Mind you, he'd prefer not to lose money. But if it
came right down to it, he would rather continue to broadcast Billie
Holiday and Ben Webster records than make a profit. He's "happy
to be in the position to do that."
With content from
Louis Armstrong to Steve Lacy, Lee Konitz and Steve Coleman, Tenot's
TSF-FM is the best unsubsidized 24/7 jazz radio station (89.9 in
Paris) in the known world. Nat Hentoff told Tenot he listens regularly
on the internet in New York. It is truly miraculous to hear Charlie
Parker at 11:10 AM in your corner [ital] bureau de tabac [ital], to
catch Philly Joe Jones's Dracula routine at midnight in a Parisian
taxicab, and to hear Lester Young, Lee Morgan, Chet Baker, Joe
Henderson, Stan Getz, Bill Evans, Leo Wright, Serge Chaloff and Dinah
Washington on the air-waves while writing this article. TSF trying to
be "commercial" means Diana Krall or Frank Sinatra.
TSF
currently has about 200,000 listeners in Paris and Nice. To assure
stylistic variety, programming is based on splitting content 1/3 each
between jazz recorded on 78 RPMs, LPs and CDs. Tenot and his partner
Jean-Francois Bizot (of the rock/world music-oriented Nova radio and
magazine) bought the station three years ago from a bankrupt arm of
the French Communist party - "Along with a debt of seventeen
million," says Tenot. They expect to break even this year. But it
remains a labor of love. Bizot and Tenot recently had a spirited
argument on the sidewalk of the Champs Elysees about how much Latin
jazz to broadcast.
Tenot knows his history.
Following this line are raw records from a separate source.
(* ===== verification/LoadFacts.v ===== *)
(** * What the pipelines do to the transactions

    Every change a pipeline makes to a transaction is one of a few moves of its
    life ([life]); the state of each transaction at the end of a run is reached
    from its state at the start by such moves, whatever the network answers and
    wherever the run stops.  The consequences: verdicts are final, the hub
    pipeline never looks for a second leg it does not have, a run that returns
    has settled every transaction and the report counts each of them once, and a
    run ends. *)

From S2P Require Import Prelude Types Retry Journal Chain Intent Json LoadTest LoadNet LoadPipeline.

(** ** Programs that respect a preorder

    [hold R F m Q]: every run of [m] moves the state along [R]; it returns a
    value in [Q] or an error in [F]. *)

Definition hold {S A} (R : S -> S -> Prop) (F : error -> Prop) (m : M S A) (Q : A -> Prop) : Prop :=
  forall s, R s (m s).2 /\ match (m s).1 with Ok a => Q a | Err e => F e end.

Create HintDb hold.

Section Hold.
Context {S : Type} (R : S -> S -> Prop) `{!PreOrder R} (F : error -> Prop).

Lemma hold_ret {A} (a : A) (Q : A -> Prop) : Q a -> hold R F (mret a) Q.
Proof. done. Qed.
Lemma hold_lift {A} (r : result A) (Q : A -> Prop) :
  match r with Ok a => Q a | Err e => F e end -> hold R F (lift r) Q.
Proof. done. Qed.
Lemma hold_throw {A} e (Q : A -> Prop) : F e -> hold R F (throw e) Q.
Proof. done. Qed.
Lemma hold_modify f (Q : () -> Prop) : (forall s, R s (f s)) -> Q () -> hold R F (modify f) Q.
Proof. intros Hf Hq s. simpl. auto. Qed.
Lemma hold_get (Q : S -> Prop) : (forall s, Q s) -> hold R F get Q.
Proof. intros Hq s. split; [done|apply Hq]. Qed.
Lemma hold_bind {A B} (m : M S A) (f : A -> M S B) (P : A -> Prop) (Q : B -> Prop) :
  hold R F m P -> (forall a, P a -> hold R F (f a) Q) -> hold R F (m ≫= f) Q.
Proof.
  intros Hm Hf s. destruct (Hm s) as [Hr Hv]. unfold mbind, M_bind.
  destruct (m s) as [[a|e] s']; [|done]. destruct (Hf a Hv s') as [Hr' Hv']. split; [by etrans|done].
Qed.
Lemma hold_attempt {A} (m : M S A) (Q : A -> Prop) :
  hold R F m Q -> hold R F (attempt m) (fun r => match r with Ok a => Q a | Err e => F e end).
Proof. intros Hm s. specialize (Hm s). unfold attempt. by destruct (m s) as [[a|e] s']. Qed.
Lemma hold_weaken {A} (m : M S A) (P Q : A -> Prop) :
  hold R F m P -> (forall a, P a -> Q a) -> hold R F m Q.
Proof. intros Hm Hpq s. destruct (Hm s) as [Hr Hv]. split; [done|]. destruct (m s) as [[a|e] s']; simpl in *; auto. Qed.
Lemma hold_for_each {A} (f : A -> M S ()) l :
  (forall x, hold R F (f x) (fun _ => True)) -> hold R F (for_each f l) (fun _ => True).
Proof. intros Hf. induction l as [|x l IH]; [done|]. eapply hold_bind; [apply Hf|]. intros [] _. apply IH. Qed.
End Hold.

(** One step through a program: binds, branches, and the requests of the
    database. *)
Ltac hold_step :=
  match goal with
  | |- PreOrder _ => apply _
  | |- hold _ _ (_ ≫= _) _ => apply (hold_bind _ _ _ _ (fun _ => True)); [try apply _..|intros ? ?]
  | |- hold _ _ (mret _) _ => apply hold_ret; [apply _|by auto]
  | |- hold _ _ (throw _) _ => apply hold_throw; [apply _|by auto]
  | |- hold _ _ (match ?x with _ => _ end) _ => destruct x eqn:?
  end.
Ltac hold_auto := repeat first [progress simpl | hold_step | solve [eauto with hold]].

(** ** The network programs *)

(** A preorder on environments that every request and every wait respects. *)
Class Respects {E : Type} `{PollEnv E} (L : E -> E -> Prop) : Prop := {
  respects_preorder :: PreOrder L;
  respects_sleep d e : L e (poll_sleep d e);
  respects_received e : L e (received e).2;
  respects_http url e : L e (http_get url e).2;
  respects_gmp base body e : L e (gmp_post base body e).2;
  respects_approved sc id a c h e : L e (is_message_approved sc id a c h e).2;
  respects_executed sc id e : L e (is_message_executed sc id e).2;
  respects_command c e : L e (is_command_executed c e).2;
  respects_block e : L e (get_block_number e).2;
  respects_logs g h a b e : L e (get_approved_logs g h a b e).2;
  respects_unordered {A} (l : list A) e : L e (unordered l e).2
}.

Section Net.
Context {E : Type} `{PollEnv E, WebText}.
Variable jittered : Z -> Z.
Variables lcd_override rpc_override : option string.
Context (L : E -> E -> Prop) `{!Respects L} (F : error -> Prop).
Hypothesis F_failed : forall msg, F (Failed msg).

Abbreviation asks m := (hold L F m (fun _ => True)).

Lemma hold_request {A} (f : E -> A * E) : (forall e, L e (f e).2) -> asks (request f).
Proof. intros Hf e. specialize (Hf e). unfold request. by destruct (f e). Qed.

Lemma lift_ok_or {A} (o : option A) msg : asks (lift (ok_or o msg)).
Proof. apply hold_lift; [apply _|]. destruct o; simpl; auto. Qed.
Lemma hold_ensure b msg : asks (ensure b msg).
Proof. apply hold_lift; [apply _|]. destruct b; simpl; auto. Qed.

(** A request repeated with backoff: the answer is one of its answers. *)
Lemma retry_later {A X} p n (P : A -> Prop) (f : E -> (X + A) * E) e :
  (forall e, L e (f e).2) -> (forall e a, (f e).1 = inr a -> P a) ->
  exists r slept e', retry_async jittered poll_sleep p n f e = Some (r, slept, e') /\ L e e' /\
    (forall a, r = inr a -> P a).
Proof.
  intros Hf HP. destruct (retry_loop_spec jittered poll_sleep p f (S (Z.to_nat n)) n 0 e)
    as (k & r & slept & e' & Hr & Hc & _); [lia..|]. exists r, slept, e'. split; [done|].
  eapply (calls_post jittered poll_sleep p (fun e1 => L e e1)
    (fun r e1 => L e e1 /\ forall a, r = inr a -> P a)); [|..|done|done].
  - intros e1 He1. assert (L e (f e1).2) by (by etrans; [|apply Hf]). split; [|by intros x _]. split; [done|apply HP].
  - intros d e1 He1. by etrans; [|apply respects_sleep].
Qed.

Lemma hold_retry_all {A} (P : A -> Prop) (f : E -> (string + A) * E) :
  (forall e, L e (f e).2) -> (forall e a, (f e).1 = inr a -> P a) -> hold L F (retry_all_calls jittered f) P.
Proof.
  intros Hf HP e. unfold retry_all_calls, retry_all.
  destruct (retry_later (fun _ => true) DEFAULT_ATTEMPTS P f e Hf HP) as (r & slept & e' & -> & Hl & Hr).
  destruct r; simpl; auto.
Qed.
Lemma asks_retry_all {A} (f : E -> (string + A) * E) :
  (forall e, L e (f e).2) -> asks (retry_all_calls jittered f).
Proof. intros Hf. by apply hold_retry_all. Qed.

Lemma asks_post_search base body : asks (post_search jittered base body).
Proof.
  intros e. unfold post_search.
  destruct (retry_later (fun b => b) (Z.of_nat FALLBACK_ATTEMPTS) (fun _ => True) (gmp_post base body) e)
    as (r & slept & e' & -> & Hl & _); [apply respects_gmp|done|]. destruct r; simpl; auto.
Qed.

Local Hint Resolve lift_ok_or hold_ensure hold_request asks_retry_all asks_post_search : hold.
Local Hint Extern 2 (L _ _) =>
  first [ apply respects_sleep | apply respects_received | apply respects_http | apply respects_approved
        | apply respects_executed | apply respects_command | apply respects_block | apply respects_logs
        | apply respects_unordered ] : hold.


Lemma asks_query path endpoints last : asks (query_candidates path endpoints last).
Proof. revert last. induction endpoints as [|u us IH]; intros last; hold_auto. Qed.

Lemma asks_search path endpoints last : asks (search_candidates path endpoints last).
Proof. revert last. induction endpoints as [|u us IH]; intros last; hold_auto. Qed.

Lemma parse_leg_failed resp : match parse_second_leg_from_tx_search resp with Ok _ => True | Err e => F e end.
Proof.
  unfold parse_second_leg_from_tx_search, require_attr. destruct (tx_search_of resp) as [[[|[events|] txs]|]|]; simpl; auto.
  destruct (List.find _ events) as [[? attrs]|]; simpl; auto.
  repeat (destruct (get_attr attrs _); simpl; auto).
Qed.

Local Hint Resolve asks_query asks_search : hold.

Lemma asks_smart_query lcd contract query : asks (lcd_cosmwasm_smart_query_typed lcd_override lcd contract query).
Proof. apply asks_query. Qed.

Lemma asks_discover rpc id : asks (discover_leg rpc_override rpc id).
Proof.
  unfold discover_leg, rpc_tx_search_event. hold_auto. apply hold_lift; [apply _|]. apply parse_leg_failed.
Qed.

Local Hint Resolve asks_smart_query asks_discover : hold.

Lemma asks_observe lcd contract query pending : asks (observe_contract_query lcd_override lcd contract query pending).
Proof. unfold observe_contract_query. hold_auto. Qed.

(** The results of a batch are about its data. *)
Definition about {D} (index_of : D -> nat) (data : list D) (results : list (nat * bool)) : Prop :=
  forall i b, (i, b) ∈ results -> exists d, d ∈ data /\ index_of d = i.

Lemma chunks_of_elem {A} size fuel (l : list A) c x : c ∈ chunks_of size fuel l -> x ∈ c -> x ∈ l.
Proof.
  revert l. induction fuel as [|fuel IH]; intros [|y l] Hc Hx; try by apply elem_of_nil in Hc.
  cbn [chunks_of] in Hc. apply elem_of_cons in Hc as [->|Hc].
  - by eapply subseteq_take.
  - by eapply subseteq_drop, IH.
Qed.

Lemma asks_join {D} size (index_of : D -> nat) (f : list D -> M E (list (nat * bool))) l :
  (forall c, hold L F (f c) (about index_of c)) -> hold L F (join_chunks f (chunks size l)) (about index_of l).
Proof.
  intros Hf. unfold chunks.
  assert (forall c x, c ∈ chunks_of size (length l) l -> x ∈ c -> x ∈ l) as Hin by (intros c x; apply chunks_of_elem).
  revert Hin. generalize (chunks_of size (length l) l). intros cs. induction cs as [|c cs IH]; intros Hin; simpl.
  - apply hold_ret; [apply _|]. intros i b Hib. by apply elem_of_nil in Hib.
  - eapply hold_bind; [apply _|apply Hf|]. intros bs Hbs.
    eapply hold_bind; [apply _|apply IH; intros ????; eapply Hin; [by right|done]|]. intros rest Hrest.
    apply hold_ret; [apply _|]. intros i b [Hib|Hib]%elem_of_app; [|by eapply Hrest].
    destruct (Hbs i b Hib) as (d & Hd & <-). exists d. split; [|done]. eapply Hin; [by left|done].
Qed.

Lemma about_map {D} (index_of : D -> nat) (c : list D) v : about index_of c (map (fun d => (index_of d, v)) c).
Proof. intros i b (d & [= -> ->] & Hd)%list_elem_of_fmap. eauto. Qed.

Lemma about_zip {D I} (index_of : D -> nat) (v : I -> bool) items (c : list D) :
  about index_of c (zip_with (fun item d => (index_of d, v item)) items c).
Proof. intros i b (x & d & [= -> ->] & _ & Hd)%elem_of_zip_with. eauto. Qed.

Local Hint Resolve asks_observe : hold.

Lemma asks_voting lcd v sc dc da txs :
  hold L F (batch_check_voting_verifier_owned lcd_override lcd v sc dc da txs) (about (fun d => d.1.1.1) txs).
Proof.
  unfold batch_check_voting_verifier_owned. apply asks_join. intros chunk. hold_step; [hold_auto|].
  destruct a as [err|data].
  - destruct (is_transient err); [|hold_auto]. apply hold_ret; [apply _|apply about_map].
  - hold_step; [hold_auto|]. hold_step; [hold_auto|]. apply hold_ret; [apply _|].
    apply (about_zip (fun d : VotingCheckData => d.1.1.1)
      (fun item => match item with Some s => contains "succeeded" (to_lowercase s) | None => false end)).
Qed.
Lemma asks_presence lcd c q p sc txs :
  hold L F (batch_check_presence lcd_override lcd c q p sc txs) (about fst txs).
Proof.
  unfold batch_check_presence. apply asks_join. intros chunk. hold_step; [hold_auto|]. destruct a as [items|].
  - hold_step; [hold_auto|]. apply hold_ret; [apply _|]. apply (about_zip fst (fun b => b)).
  - apply hold_ret; [apply _|apply about_map].
Qed.

Lemma asks_lookup base id : asks (gmp_lookup jittered base id).
Proof. unfold gmp_lookup, search_by_message_id, search_by_tx. hold_auto. Qed.

Lemma asks_timeout {A} limit (m : M E A) : asks m -> asks (timeout limit m).
Proof. intros Hm e. destruct (Hm e) as [Hl _]. unfold timeout. by destruct (m e). Qed.

Local Hint Resolve asks_lookup asks_timeout : hold.

Lemma asks_recheck n base id : asks (recheck jittered n base id).
Proof.
  induction n as [|n IH]; cbn [recheck]; [hold_auto|]. hold_step; [apply asks_timeout; hold_auto|].
  assert (asks (match n with O => mret false
                | S _ => modify (poll_sleep GMP_API_RECHECK_BACKOFF);; recheck jittered n base id end)) as Hnext.
  { destruct n; [hold_auto|]. hold_step; [|apply IH]. apply hold_modify; [intros e; apply respects_sleep|done]. }
  destruct a as [[[|]|]|]; auto. hold_auto.
Qed.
It was not, as
is generally believed, Charles de Gaulle who censored the Django
Reinhardt/Stephane Grappelli swing version of "Le Marseillaise"
in 1946, but outraged Communist union workers refusing to press the
recording. He fondly recalls the first Parisian concert by Dizzy
Gillespie two years later, and the subsequent so-called "schism"
between the critics Hugues Panassie and Charles Delaunay that tore
apart the Hot Club Of France (of which Tenot was an early member) over
the issue of whether or not bebop was real jazz. "France was
really important in the history of jazz," he says: "Wasn't
it?"
Tenot
is the type of person who looks at his watch to make sure it's 7 PM
before deciding to have a whiskey. Despite the substantial distance he
has always kept from the wild side of jazz, he remains enough of a
hipster to grin at the folklore about the old timer who many years ago
("thank goodness, the musicians are no longer like that")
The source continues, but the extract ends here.